### Provided data
__________
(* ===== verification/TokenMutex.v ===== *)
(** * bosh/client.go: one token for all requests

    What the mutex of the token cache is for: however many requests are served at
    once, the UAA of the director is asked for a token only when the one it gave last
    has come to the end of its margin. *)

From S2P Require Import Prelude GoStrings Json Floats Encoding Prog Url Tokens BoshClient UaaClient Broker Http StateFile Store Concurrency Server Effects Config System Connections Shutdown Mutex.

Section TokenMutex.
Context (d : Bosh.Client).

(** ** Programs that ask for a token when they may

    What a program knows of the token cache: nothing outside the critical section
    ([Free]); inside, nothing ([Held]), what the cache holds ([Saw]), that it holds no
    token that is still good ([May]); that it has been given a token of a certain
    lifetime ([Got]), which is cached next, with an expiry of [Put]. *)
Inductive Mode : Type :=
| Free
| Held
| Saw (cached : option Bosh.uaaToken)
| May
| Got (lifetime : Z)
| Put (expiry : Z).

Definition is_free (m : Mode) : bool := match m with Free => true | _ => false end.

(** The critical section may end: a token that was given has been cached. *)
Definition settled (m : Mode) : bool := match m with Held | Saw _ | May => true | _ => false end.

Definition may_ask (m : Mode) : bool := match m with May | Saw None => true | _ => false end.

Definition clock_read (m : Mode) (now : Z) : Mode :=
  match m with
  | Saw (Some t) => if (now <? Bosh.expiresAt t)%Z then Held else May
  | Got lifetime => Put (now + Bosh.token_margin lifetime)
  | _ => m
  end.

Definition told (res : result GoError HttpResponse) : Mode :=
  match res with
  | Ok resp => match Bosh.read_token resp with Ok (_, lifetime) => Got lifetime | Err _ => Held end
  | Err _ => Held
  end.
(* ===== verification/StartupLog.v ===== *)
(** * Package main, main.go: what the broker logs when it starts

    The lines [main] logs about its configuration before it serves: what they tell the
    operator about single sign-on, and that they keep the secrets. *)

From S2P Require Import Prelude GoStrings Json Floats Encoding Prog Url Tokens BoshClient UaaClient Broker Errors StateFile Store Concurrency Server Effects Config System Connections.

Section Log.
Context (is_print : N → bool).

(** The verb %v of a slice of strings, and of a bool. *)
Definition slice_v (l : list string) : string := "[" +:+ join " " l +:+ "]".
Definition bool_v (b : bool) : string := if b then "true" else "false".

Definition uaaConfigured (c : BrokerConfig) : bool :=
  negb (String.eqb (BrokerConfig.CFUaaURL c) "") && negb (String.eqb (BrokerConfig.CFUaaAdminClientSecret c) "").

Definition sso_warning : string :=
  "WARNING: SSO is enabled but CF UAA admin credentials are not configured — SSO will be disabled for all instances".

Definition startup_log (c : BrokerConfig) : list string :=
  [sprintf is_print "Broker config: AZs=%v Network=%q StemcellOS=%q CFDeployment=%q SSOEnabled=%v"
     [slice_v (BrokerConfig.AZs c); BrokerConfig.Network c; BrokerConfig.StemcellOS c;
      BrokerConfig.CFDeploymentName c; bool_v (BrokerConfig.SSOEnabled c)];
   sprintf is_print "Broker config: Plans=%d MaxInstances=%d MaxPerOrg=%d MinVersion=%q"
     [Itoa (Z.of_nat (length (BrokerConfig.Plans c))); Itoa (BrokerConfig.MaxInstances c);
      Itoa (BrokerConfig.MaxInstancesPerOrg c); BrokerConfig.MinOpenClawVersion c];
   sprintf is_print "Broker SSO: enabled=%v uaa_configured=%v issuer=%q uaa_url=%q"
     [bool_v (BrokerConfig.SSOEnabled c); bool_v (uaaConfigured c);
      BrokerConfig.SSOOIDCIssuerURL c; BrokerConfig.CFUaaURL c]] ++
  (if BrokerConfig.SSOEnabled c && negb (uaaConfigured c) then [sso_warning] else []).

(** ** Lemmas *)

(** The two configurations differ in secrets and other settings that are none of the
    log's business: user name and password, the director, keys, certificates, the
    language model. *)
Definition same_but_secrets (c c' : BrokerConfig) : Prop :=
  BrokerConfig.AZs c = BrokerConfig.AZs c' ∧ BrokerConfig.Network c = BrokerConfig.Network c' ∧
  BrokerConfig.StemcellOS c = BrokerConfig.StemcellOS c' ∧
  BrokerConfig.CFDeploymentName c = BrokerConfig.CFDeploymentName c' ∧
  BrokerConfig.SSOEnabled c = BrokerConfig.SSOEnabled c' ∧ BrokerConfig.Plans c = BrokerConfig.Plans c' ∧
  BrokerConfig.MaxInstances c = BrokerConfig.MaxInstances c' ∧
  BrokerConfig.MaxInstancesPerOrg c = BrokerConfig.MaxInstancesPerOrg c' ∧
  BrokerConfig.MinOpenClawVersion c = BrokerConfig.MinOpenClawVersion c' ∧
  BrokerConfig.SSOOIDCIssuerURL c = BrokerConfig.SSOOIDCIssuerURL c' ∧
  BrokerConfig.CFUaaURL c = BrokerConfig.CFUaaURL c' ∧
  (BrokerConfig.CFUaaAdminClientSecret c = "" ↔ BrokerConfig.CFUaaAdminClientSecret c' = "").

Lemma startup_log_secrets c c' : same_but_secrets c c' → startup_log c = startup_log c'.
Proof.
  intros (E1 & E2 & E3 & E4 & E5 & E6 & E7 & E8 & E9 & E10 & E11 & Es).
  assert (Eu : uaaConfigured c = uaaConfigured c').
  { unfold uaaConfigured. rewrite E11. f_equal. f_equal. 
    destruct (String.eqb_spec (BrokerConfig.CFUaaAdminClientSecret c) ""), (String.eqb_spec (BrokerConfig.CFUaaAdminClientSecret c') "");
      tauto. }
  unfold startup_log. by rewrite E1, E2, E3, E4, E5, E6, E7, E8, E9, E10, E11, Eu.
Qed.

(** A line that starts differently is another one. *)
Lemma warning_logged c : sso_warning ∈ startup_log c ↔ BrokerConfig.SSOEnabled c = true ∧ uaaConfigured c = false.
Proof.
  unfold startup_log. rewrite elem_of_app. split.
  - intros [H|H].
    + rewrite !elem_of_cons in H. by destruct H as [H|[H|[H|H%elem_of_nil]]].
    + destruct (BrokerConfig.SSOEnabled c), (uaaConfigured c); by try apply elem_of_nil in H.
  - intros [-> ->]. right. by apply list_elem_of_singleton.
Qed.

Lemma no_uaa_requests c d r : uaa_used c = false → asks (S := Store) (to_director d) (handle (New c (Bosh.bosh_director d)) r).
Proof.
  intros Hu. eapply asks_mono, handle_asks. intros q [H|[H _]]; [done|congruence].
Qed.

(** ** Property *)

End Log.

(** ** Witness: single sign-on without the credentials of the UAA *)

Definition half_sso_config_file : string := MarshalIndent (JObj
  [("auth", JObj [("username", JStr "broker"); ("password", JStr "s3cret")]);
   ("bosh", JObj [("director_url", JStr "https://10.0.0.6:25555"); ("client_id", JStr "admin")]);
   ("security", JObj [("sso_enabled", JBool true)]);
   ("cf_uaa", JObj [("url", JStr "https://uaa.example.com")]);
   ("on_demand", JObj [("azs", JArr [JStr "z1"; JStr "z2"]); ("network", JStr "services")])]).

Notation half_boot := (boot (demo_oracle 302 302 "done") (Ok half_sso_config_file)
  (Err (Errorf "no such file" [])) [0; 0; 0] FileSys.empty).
__________
### Work order
Each line above needs to be written out again exactly.

### Answer box
(* ===== verification/TokenMutex.v ===== *)
(** * bosh/client.go: one token for all requests

    What the mutex of the token cache is for: however many requests are served at
    once, the UAA of the director is asked for a token only when the one it gave last
    has come to the end of its margin. *)

From S2P Require Import Prelude GoStrings Json Floats Encoding Prog Url Tokens BoshClient UaaClient Broker Http StateFile Store Concurrency Server Effects Config System Connections Shutdown Mutex.

Section TokenMutex.
Context (d : Bosh.Client).

(** ** Programs that ask for a token when they may

    What a program knows of the token cache: nothing outside the critical section
    ([Free]); inside, nothing ([Held]), what the cache holds ([Saw]), that it holds no
    token that is still good ([May]); that it has been given a token of a certain
    lifetime ([Got]), which is cached next, with an expiry of [Put]. *)
Inductive Mode : Type :=
| Free
| Held
| Saw (cached : option Bosh.uaaToken)
| May
| Got (lifetime : Z)
| Put (expiry : Z).

Definition is_free (m : Mode) : bool := match m with Free => true | _ => false end.

(** The critical section may end: a token that was given has been cached. *)
Definition settled (m : Mode) : bool := match m with Held | Saw _ | May => true | _ => false end.

Definition may_ask (m : Mode) : bool := match m with May | Saw None => true | _ => false end.

Definition clock_read (m : Mode) (now : Z) : Mode :=
  match m with
  | Saw (Some t) => if (now <? Bosh.expiresAt t)%Z then Held else May
  | Got lifetime => Put (now + Bosh.token_margin lifetime)
  | _ => m
  end.

Definition told (res : result GoError HttpResponse) : Mode :=
  match res with
  | Ok resp => match Bosh.read_token resp with Ok (_, lifetime) => Got lifetime | Err _ => Held end
  | Err _ => Held
  end.
(* ===== verification/StartupLog.v ===== *)
(** * Package main, main.go: what the broker logs when it starts

    The lines [main] logs about its configuration before it serves: what they tell the
    operator about single sign-on, and that they keep the secrets. *)

From S2P Require Import Prelude GoStrings Json Floats Encoding Prog Url Tokens BoshClient UaaClient Broker Errors StateFile Store Concurrency Server Effects Config System Connections.

Section Log.
Context (is_print : N → bool).

(** The verb %v of a slice of strings, and of a bool. *)
Definition slice_v (l : list string) : string := "[" +:+ join " " l +:+ "]".
Definition bool_v (b : bool) : string := if b then "true" else "false".

Definition uaaConfigured (c : BrokerConfig) : bool :=
  negb (String.eqb (BrokerConfig.CFUaaURL c) "") && negb (String.eqb (BrokerConfig.CFUaaAdminClientSecret c) "").

Definition sso_warning : string :=
  "WARNING: SSO is enabled but CF UAA admin credentials are not configured — SSO will be disabled for all instances".

Definition startup_log (c : BrokerConfig) : list string :=
  [sprintf is_print "Broker config: AZs=%v Network=%q StemcellOS=%q CFDeployment=%q SSOEnabled=%v"
     [slice_v (BrokerConfig.AZs c); BrokerConfig.Network c; BrokerConfig.StemcellOS c;
      BrokerConfig.CFDeploymentName c; bool_v (BrokerConfig.SSOEnabled c)];
   sprintf is_print "Broker config: Plans=%d MaxInstances=%d MaxPerOrg=%d MinVersion=%q"
     [Itoa (Z.of_nat (length (BrokerConfig.Plans c))); Itoa (BrokerConfig.MaxInstances c);
      Itoa (BrokerConfig.MaxInstancesPerOrg c); BrokerConfig.MinOpenClawVersion c];
   sprintf is_print "Broker SSO: enabled=%v uaa_configured=%v issuer=%q uaa_url=%q"
     [bool_v (BrokerConfig.SSOEnabled c); bool_v (uaaConfigured c);
      BrokerConfig.SSOOIDCIssuerURL c; BrokerConfig.CFUaaURL c]] ++
  (if BrokerConfig.SSOEnabled c && negb (uaaConfigured c) then [sso_warning] else []).

(** ** Lemmas *)

(** The two configurations differ in secrets and other settings that are none of the
    log's business: user name and password, the director, keys, certificates, the
    language model. *)
Definition same_but_secrets (c c' : BrokerConfig) : Prop :=
  BrokerConfig.AZs c = BrokerConfig.AZs c' ∧ BrokerConfig.Network c = BrokerConfig.Network c' ∧
  BrokerConfig.StemcellOS c = BrokerConfig.StemcellOS c' ∧
  BrokerConfig.CFDeploymentName c = BrokerConfig.CFDeploymentName c' ∧
  BrokerConfig.SSOEnabled c = BrokerConfig.SSOEnabled c' ∧ BrokerConfig.Plans c = BrokerConfig.Plans c' ∧
  BrokerConfig.MaxInstances c = BrokerConfig.MaxInstances c' ∧
  BrokerConfig.MaxInstancesPerOrg c = BrokerConfig.MaxInstancesPerOrg c' ∧
  BrokerConfig.MinOpenClawVersion c = BrokerConfig.MinOpenClawVersion c' ∧
  BrokerConfig.SSOOIDCIssuerURL c = BrokerConfig.SSOOIDCIssuerURL c' ∧
  BrokerConfig.CFUaaURL c = BrokerConfig.CFUaaURL c' ∧
  (BrokerConfig.CFUaaAdminClientSecret c = "" ↔ BrokerConfig.CFUaaAdminClientSecret c' = "").

Lemma startup_log_secrets c c' : same_but_secrets c c' → startup_log c = startup_log c'.
Proof.
  intros (E1 & E2 & E3 & E4 & E5 & E6 & E7 & E8 & E9 & E10 & E11 & Es).
  assert (Eu : uaaConfigured c = uaaConfigured c').
  { unfold uaaConfigured. rewrite E11. f_equal. f_equal. 
    destruct (String.eqb_spec (BrokerConfig.CFUaaAdminClientSecret c) ""), (String.eqb_spec (BrokerConfig.CFUaaAdminClientSecret c') "");
      tauto. }
  unfold startup_log. by rewrite E1, E2, E3, E4, E5, E6, E7, E8, E9, E10, E11, Eu.
Qed.

(** A line that starts differently is another one. *)
Lemma warning_logged c : sso_warning ∈ startup_log c ↔ BrokerConfig.SSOEnabled c = true ∧ uaaConfigured c = false.
Proof.
  unfold startup_log. rewrite elem_of_app. split.
  - intros [H|H].
    + rewrite !elem_of_cons in H. by destruct H as [H|[H|[H|H%elem_of_nil]]].
    + destruct (BrokerConfig.SSOEnabled c), (uaaConfigured c); by try apply elem_of_nil in H.
  - intros [-> ->]. right. by apply list_elem_of_singleton.
Qed.

Lemma no_uaa_requests c d r : uaa_used c = false → asks (S := Store) (to_director d) (handle (New c (Bosh.bosh_director d)) r).
Proof.
  intros Hu. eapply asks_mono, handle_asks. intros q [H|[H _]]; [done|congruence].
Qed.

(** ** Property *)

End Log.

(** ** Witness: single sign-on without the credentials of the UAA *)

Definition half_sso_config_file : string := MarshalIndent (JObj
  [("auth", JObj [("username", JStr "broker"); ("password", JStr "s3cret")]);
   ("bosh", JObj [("director_url", JStr "https://10.0.0.6:25555"); ("client_id", JStr "admin")]);
   ("security", JObj [("sso_enabled", JBool true)]);
   ("cf_uaa", JObj [("url", JStr "https://uaa.example.com")]);
   ("on_demand", JObj [("azs", JArr [JStr "z1"; JStr "z2"]); ("network", JStr "services")])]).

Notation half_boot := (boot (demo_oracle 302 302 "done") (Ok half_sso_config_file)
  (Err (Errorf "no such file" [])) [0; 0; 0] FileSys.empty).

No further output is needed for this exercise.